**About this exercise**
Beginning with the line that holds "[] => mret l" in the data below, give again every line through the one that holds "match add_filters quiet_targets", exactly as written.

=== Dataset excerpts ===

(* ===== verification/Logging.v ===== *)
(** * Logging

    The logger for the system log of macOS
    ([macos_logger_wrapper/src/lib.rs]), and how the node sets up its logger
    ([concordium-node/src/utils.rs]).  Threads log at the same time: a call is
    in several steps, as it takes and releases the lock of the table of loggers,
    and other threads may do theirs in between.  The facade [log] is as documented:
    a record reaches the logger if there is one and the level is at most the
    maximum, which is [Off] in the beginning. *)

From stdpp Require Import base tactics list gmap strings option numbers.
From Stdlib Require Import ZArith.
From S2P Require Import Prelude Text Config WinConfig.

(** ** Levels *)

(** [log::LevelFilter]: none, or a level with all that are less verbose. *)
Abbreviation LevelFilter := (option Level).
Definition level_ord (l : Level) : nat :=
  match l with LvError => 1 | LvWarn => 2 | LvInfo => 3 | LvDebug => 4 | LvTrace => 5 end.
Definition filter_ord (f : LevelFilter) : nat := match f with None => 0 | Some l => level_ord l end.
Definition level_le (l : Level) (f : LevelFilter) : bool := bool_decide (level_ord l <= filter_ord f)%nat.

(** The levels of macOS, with their values. *)
Inductive MacLevel := MacDefault | MacInfo | MacDebug | MacError | MacFault.
Definition mac_value (l : MacLevel) : Z :=
  match l with MacDefault => 0 | MacInfo => 1 | MacDebug => 2 | MacError => 16 | MacFault => 17 end.
Definition mac_level (other : Level) : MacLevel :=
  match other with
  | LvTrace => MacDebug
  | LvDebug => MacDebug
  | LvInfo => MacInfo
  | LvWarn => MacError
  | LvError => MacFault
  end.

(** ** The system log *)

(** [CString::new]: an error if there is a NUL inside. *)
Definition cstring_new (s : text) : option text := if existsb (Z.eqb 0) s then None else Some s.
Definition to_cstr (message : text) : outcome text :=
  match cstring_new (c ← message; if c =? 0 then lit "(null)" else [c]) with
  | Some s => Ok s
  | None => Panic
  end.

(** The loggers that are live, with their subsystem and category, and the entries
    that have been written: the category of the logger, the level and the message. *)
Record Syslog := mkSyslog {
  live : gmap nat (text * text);
  next_log : nat;
  entries : list (text * Z * text);
}.

(** [MacOsLog::new], its [Drop] and [MacOsLog::log_with_level].  The system always
    gives a valid logger. *)
Definition log_new (subsystem category : text) : M Syslog nat := fun y =>
  match to_cstr subsystem, to_cstr category with
  | Ok sub, Ok cat => (Ok (next_log y), mkSyslog (<[next_log y := (sub, cat)]> (live y)) (S (next_log y)) (entries y))
  | _, _ => (Panic, y)
  end.
Definition log_drop (h : nat) (y : Syslog) : Syslog := mkSyslog (delete h (live y)) (next_log y) (entries y).
Definition log_with_level (h : nat) (level : MacLevel) (msg : text) : M Syslog unit := fun y =>
  match to_cstr msg, live y !! h with
  | Ok m, Some (_, category) => (Ok tt, mkSyslog (live y) (next_log y) (entries y ++ [(category, mac_value level, m)]))
  | _, _ => (Panic, y)
  end.

(** ** The logger *)

Record MacOsLogger := mkMacOsLogger {
  loggers : gmap text (option LevelFilter * nat);
  subsystem : text;
}.

Record LogRecord := mkLogRecord { target : text; level : Level; args : text }.

(** How far a call of [log] is: before the filter of the category is read; before
    the look-up of the category; without an entry found, and the lock released;
    with a new logger, which has not written yet; and before that is inserted. *)
Inductive Call :=
| Entered (r : LogRecord)
| Checked (r : LogRecord)
| Missing (r : LogRecord)
| Made (r : LogRecord) (h : nat)
| Written (r : LogRecord) (h : nat).

(** The facade: the maximum level, the logger that is installed, and the calls of
    the threads that are logging. *)
Record Facade := mkFacade {
  max_level : LevelFilter;
  installed : option MacOsLogger;
  syslog : Syslog;
  calls : gmap nat Call;
}.
Definition facade_initial : Facade := mkFacade None None (mkSyslog ∅ 0 []) ∅.

Definition logger_new (subsystem : text) : MacOsLogger := mkMacOsLogger ∅ subsystem.
Definition level_filter (level : LevelFilter) (f : Facade) : Facade :=
  mkFacade level (installed f) (syslog f) (calls f).
(** [MacOsLogger::category_level_filter]: a logger is made in any case, and dropped
    if there is an entry. *)
Definition category_level_filter (category : text) (level : LevelFilter) (l : MacOsLogger)
    : M Syslog MacOsLogger :=
  fun y =>
  match log_new (subsystem l) category y with
  | (Ok h, y') =>
      match loggers l !! category with
      | Some (_, h0) =>
          (Ok (mkMacOsLogger (<[category := (Some level, h0)]> (loggers l)) (subsystem l)), log_drop h y')
      | None => (Ok (mkMacOsLogger (<[category := (Some level, h)]> (loggers l)) (subsystem l)), y')
      end
  | (Err e, y') => (Err e, y')
  | (Panic, y') => (Panic, y')
  end.
(** [MacOsLogger::init]: there is at most one logger. *)
Definition init (l : MacOsLogger) (f : Facade) : option Facade :=
  match installed f with
  | Some _ => None
  | None => Some (mkFacade (max_level f) (Some l) (syslog f) (calls f))
  end.

(** [MacOsLogger::enabled]. *)
Definition enabled (max : LevelFilter) (l : MacOsLogger) (target : text) (level : Level) : bool :=
  level_le level (default max (loggers l !! target ≫= fst)).

(** The steps of [MacOsLogger::log].  Reading the filter of the category; ... *)
Definition log_check (max : LevelFilter) (l : MacOsLogger) (r : LogRecord) : option Call :=
  if enabled max l (target r) (level r) then Some (Checked r) else None.
(** ... looking up its logger, which writes the message under the lock for reading,
    so that it cannot be replaced before; ... *)
Definition log_lookup (l : MacOsLogger) (r : LogRecord) : M Syslog (option Call) :=
  match loggers l !! target r with
  | Some (_, h) => _ ← log_with_level h (mac_level (level r)) (args r); mret None
  | None => mret (Some (Missing r))
  end.
(** ... making one, without the lock; writing with it; ... *)
Definition log_make (l : MacOsLogger) (r : LogRecord) : M Syslog (option Call) :=
  h ← log_new (subsystem l) (target r); mret (Some (Made r h)).
Definition log_write (r : LogRecord) (h : nat) : M Syslog (option Call) :=
  _ ← log_with_level h (mac_level (level r)) (args r); mret (Some (Written r h)).
(** ... and inserting it; a logger that was there is dropped. *)
Definition log_insert (category : text) (h : nat) (l : MacOsLogger) (y : Syslog) : MacOsLogger * Syslog :=
  (mkMacOsLogger (<[category := (None, h)]> (loggers l)) (subsystem l),
   match loggers l !! category with Some (_, h0) => log_drop h0 y | None => y end).

(** The next step of a call. *)
Definition log_next (max : LevelFilter) (l : MacOsLogger) (c : Call) (y : Syslog)
    : outcome (option Call * MacOsLogger) * Syslog :=
  match c with
  | Entered r => (Ok (log_check max l r, l), y)
  | Checked r => (c' ← log_lookup l r; mret (c', l)) y
  | Missing r => (c' ← log_make l r; mret (c', l)) y
  | Made r h => (c' ← log_write r h; mret (c', l)) y
  | Written r h => let '(l', y') := log_insert (target r) h l y in (Ok (None, l'), y')
  end.

(** A thread that is not logging calls a macro of the facade; and a thread that is
    logging does its next step. *)
Definition log_macro (t : nat) (r : LogRecord) (f : Facade) : Facade :=
  if bool_decide (is_Some (installed f)) && level_le (level r) (max_level f)
  then mkFacade (max_level f) (installed f) (syslog f) (<[t := Entered r]> (calls f))
  else f.
Definition log_advance (t : nat) : M Facade unit := fun f =>
  match calls f !! t, installed f with
  | Some c, Some l =>
      let '(o, y) := log_next (max_level f) l c (syslog f) in
      match o with
      | Ok (c', l') => (Ok tt, mkFacade (max_level f) (Some l') y (partial_alter (fun _ => c') t (calls f)))
      | Err e => (Err e, mkFacade (max_level f) (Some l) y (calls f))
      | Panic => (Panic, mkFacade (max_level f) (Some l) y (calls f))
      end
  | _, _ => (Ok tt, f)
  end.

(** Threads in any order: the records that they log, and what they lead to. *)
Inductive logs : list (nat * LogRecord) -> Facade -> Facade -> Prop :=
| logs_nil f : logs [] f f
| logs_call rs t r f f1 : logs rs f f1 -> calls f1 !! t = None -> logs (rs ++ [(t, r)]) f (log_macro t r f1)
| logs_step rs t f f1 f2 : logs rs f f1 -> log_advance t f1 = (Ok tt, f2) -> logs rs f f2.

(** ** Setting up *)

(** The libraries whose messages are not of interest. *)
Definition quiet_targets : list string := ["tokio_reactor"; "hyper"; "reqwest"; "gotham"; "h2"].

(** [setup_macos_logger]. *)
Definition verbosity (trace debug : bool) : Level := if trace then LvTrace else if debug then LvDebug else LvInfo.
Fixpoint add_filters (targets : list string) (l : MacOsLogger) : M Syslog MacOsLogger :=
  match targets with
  | [] => mret l
  | t :: targets' => l' ← category_level_filter (lit t) (Some LvError) l; add_filters targets' l'
  end.
Definition setup_macos_logger (trace debug : bool) (subsystem : text) : M Facade unit := fun f =>
  let f1 := level_filter (Some (verbosity trace debug)) f in
  match add_filters quiet_targets (logger_new subsystem) (syslog f1) with
  | (Ok l, y) =>
      match init l (mkFacade (max_level f1) (installed f1) y (calls f1)) with
      | Some f2 => (Ok tt, f2)
      | None => (Panic, f1)
      end
  | (Err e, y) => (Err e, f1)
  | (Panic, y) => (Panic, f1)
  end.

(** [setup_logger]: what the builder is told; the specification is the variable
    [LOG_LEVEL], if it is set. *)
Record LoggerSetup := mkLoggerSetup {
  ls_spec : text;
  ls_timestamps : bool;
  ls_filters : list (string * LevelFilter);
}.
Definition setup_logger (log_level : option text) (trace debug no_log_timestamp : bool) : LoggerSetup :=
  mkLoggerSetup
    (default (lit (if trace then "trace" else if debug then "debug" else "info")) log_level)
    (negb no_log_timestamp)
    ((fun t => (t, Some LvError)) <$> quiet_targets).

(** [get_config_and_logging_setup]: what is logged before and after a logger is set
    up, and which one; [init_file] is that of [log4rs], which is unwrapped. *)
Inductive ChosenLogger := MacLog (subsystem : text) (l : Level) | EnvLog (s : LoggerSetup) | FileLog (path : text).
Inductive SetupStep := LogsConfig | SetsUp (l : ChosenLogger) | LogsStart (log_level : string).
Definition choose_logger (macos : bool) (use_mac_log : option text) (log_level : option text) (c : CommonConfig)
    : ChosenLogger :=
  let env_log := EnvLog (setup_logger log_level (log_trace c) (log_debug c) (no_log_timestamp c)) in
  if macos then
    match use_mac_log with
    | Some subsystem => MacLog subsystem (verbosity (log_trace c) (log_debug c))
    | None => env_log
    end
  else match log_config c with Some path => FileLog path | None => env_log end.
Definition get_config_and_logging_setup (macos : bool) (use_mac_log log_level : option text)
    (init_file : text -> bool) (config : outcome CommonConfig) (preferences : CommonConfig -> outcome unit)
    : M (list SetupStep) CommonConfig :=
  conf ← lift config;
  _ ← lift (preferences conf);
  _ ← (if print_config conf then modify (fun l => l ++ [LogsConfig]) else mret tt);
  let chosen := choose_logger macos use_mac_log log_level conf in
  _ ← lift (match chosen with FileLog path => if init_file path then Ok tt else Panic | _ => Ok tt end);
  _ ← modify (fun l => l ++ [SetsUp chosen]);
  _ ← modify (fun l => l ++ [LogsStart (if log_trace conf then "trace" else if log_debug conf then "debug"
                                       else "info")]);
  mret conf.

===

**Answer box**
  | [] => mret l
  | t :: targets' => l' ← category_level_filter (lit t) (Some LvError) l; add_filters targets' l'
  end.
Definition setup_macos_logger (trace debug : bool) (subsystem : text) : M Facade unit := fun f =>
  let f1 := level_filter (Some (verbosity trace debug)) f in
  match add_filters quiet_targets (logger_new subsystem) (syslog f1) with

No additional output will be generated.